Live notes at the eResearch seminar by Tíscar Lara, Mariluz Congosto and José Luis Molina entitled Análisis de redes sociales: nuevas formas de visualización del conocimiento (Social network analysis: new forms of knowledge visualization). Citilab, Cornellà de Llobregat (Barcelona), Spain, June 17th, 2009.

See also e-research tag.

A collaborative experience to visualize social networks
Tíscar Lara, Mariluz Congosto

Blog analysis based on journalists that have a blog, as a middle ground between pro and personal. Of special interest how is the identity built: Identity building: domain name, about section, personal photography, affiliation, etc.

The network of blogs gets complicated with other Web 2.0 services. There’s a need to manage the increasing data with a model: Barriblog.

The model is based on two axes — content affinity and intensiveness of relationship — and measures links, conversations/comments and citations, adding them up in a relationship index.

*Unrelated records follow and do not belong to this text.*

(** * Properties *)

(** C8. A request crosses a connection.  Let [r] be well formed (a method of
    the table other than M-SEARCH, version 1.0 or 1.1, path, query, fragment and headers in the
    grammar, headers sorted by key), and, when its body is empty, without a
    content-length header; let its [dump] have at most 150 bytes and come whole
    in the first read; and let lexical_cast read the printed length of the body.
    Then [recvRequest] returns a request with the same method, version, path,
    query, fragment and body, with the printed headers under every key in any
    case, after that one read.  Its close flag is always set, whatever the
    connection header says.  (Without the condition on an empty body more is
    read, see [late_body_lost].) *)
Theorem request_received {K} `{!NetKernel K, !TcpConn K} (junk : nat → nat → Z)
    (cast : text → option Z) (fd : Z) (st : SocketStream) (mem : http_parser) (buffer : text)
    (r : HttpRequest) (k k1 : K) (fuel : nat) :
  stream_on fd st → wf_request r → Zlen (request_dump r) ≤ buff_size →
  Zlen buffer = buff_size → arrives fd r k k1 → (0 < fuel)%nat →
  (m_body r = [] → map_find (str "content-length") (m_headers r) = None) →
  (m_body r ≠ [] → cast (dec (Zlen (m_body r))) = Some (Zlen (m_body r))) →
  ∃ req, recvRequest (Stream0 := socket_stream junk) cast fuel mem buffer (st, k)
      = Ret (Some req, (st, k1)) ∧ received r req ∧ m_body req = m_body r.
Proof. apply receive_whole. Qed.

(** A body that comes after the head is lost: when the first read brings
    a head that announces [n] bytes and the [n] bytes come later, [recvRequest]
    takes them from the connection and returns the request, without an error
    and with an empty body. *)
Theorem late_body_lost {K} `{!NetKernel K, !TcpConn K} (junk : nat → nat → Z)
    (cast : text → option Z) (fd : Z) (st : SocketStream) (mem : http_parser) (buffer : text)
    (r : HttpRequest) (k k1 : K) (v : text) (late rest : list Z) (fuel : nat) :
  stream_on fd st → wf_request r → Zlen (request_dump r) ≤ buff_size →
  Zlen buffer = buff_size → arrives fd r k k1 → m_body r = [] →
  map_find (str "content-length") (m_headers r) = Some v → cast v = Some (Zlen late) →
  late ≠ [] → Zlen late < 2 ^ 31 → incoming fd k1 = late ++ rest → (length late ≤ fuel)%nat →
  ∃ req k2, recvRequest (Stream0 := socket_stream junk) cast fuel mem buffer (st, k)
      = Ret (Some req, (st, k2)) ∧ received r req ∧ m_body req = [] ∧ incoming fd k2 = rest.
Proof.
  intros Hst Hr Hd Hb Ha Ebody Hv Hcast Hne Hl Hin Hf.
  assert (0 < length late)%nat as Hpos by (destruct late; [done|simpl; lia]).
  destruct fuel as [|fuel]; [lia|].
  destruct (receive_head junk fd st Hst fuel mem buffer r k k1) as (data & s & E & _ & _);
    [done..|].
  unfold recvRequest. rewrite E. cbn [obind]. rewrite Ebody. change (Zlen []) with 0.
  destruct (receive_body_late junk cast fd st Hst (S fuel) data (length late)
    (mkRequestParer s (set_fields (request_fields r) (parsed_line r)) 0) late rest k1)
    as (k2 & -> & Hk2); [|lia|done|done|done|lia|].
  - rewrite received_length by done. unfold printed_header.
    rewrite decide_False by (by intros [? _]). rewrite decide_False by (by vm_compute).
    by rewrite Hv, Hcast.
  - eexists _, k2. split; [reflexivity|]. split; [by apply parsed_received|done].
Qed.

Improvements on the model: time series, how have other web 2.0 applications (e.g. Twitter) impacted on blog usage and blog networking, etc.

[click here to enlarge]

How to visualize?

  • Content
  • Time
  • Maps
  • Relationships

(see also: Gathering of visualization tools)

Visualizing Transnationality
José Luis Molina

How can we map transnationality? Focusing on flows; focusing on active contacts with people with the same origin; focusing in the geographical distribution of all active contacts.

For instance, a visualization of Chinese immigration in the Barcelona metropolitan area shows that there’s more relationship with the country of origin (China) or the US, than within immigrants; that immigrants mainly settle in Barcelona and have poor relationship with Catalan rural areas; and that within Barcelona, they move around relatively few places. Visualization allows immediate glance to these facts while raw data does not.

Many ethical issues arise in an ether that covers all, where everything we do is registered/tracked.

Use visualization to make better research questions, to get qualitative observations after quantitative data.

NOTE: difficult session where to take notes, as everything was so… visual.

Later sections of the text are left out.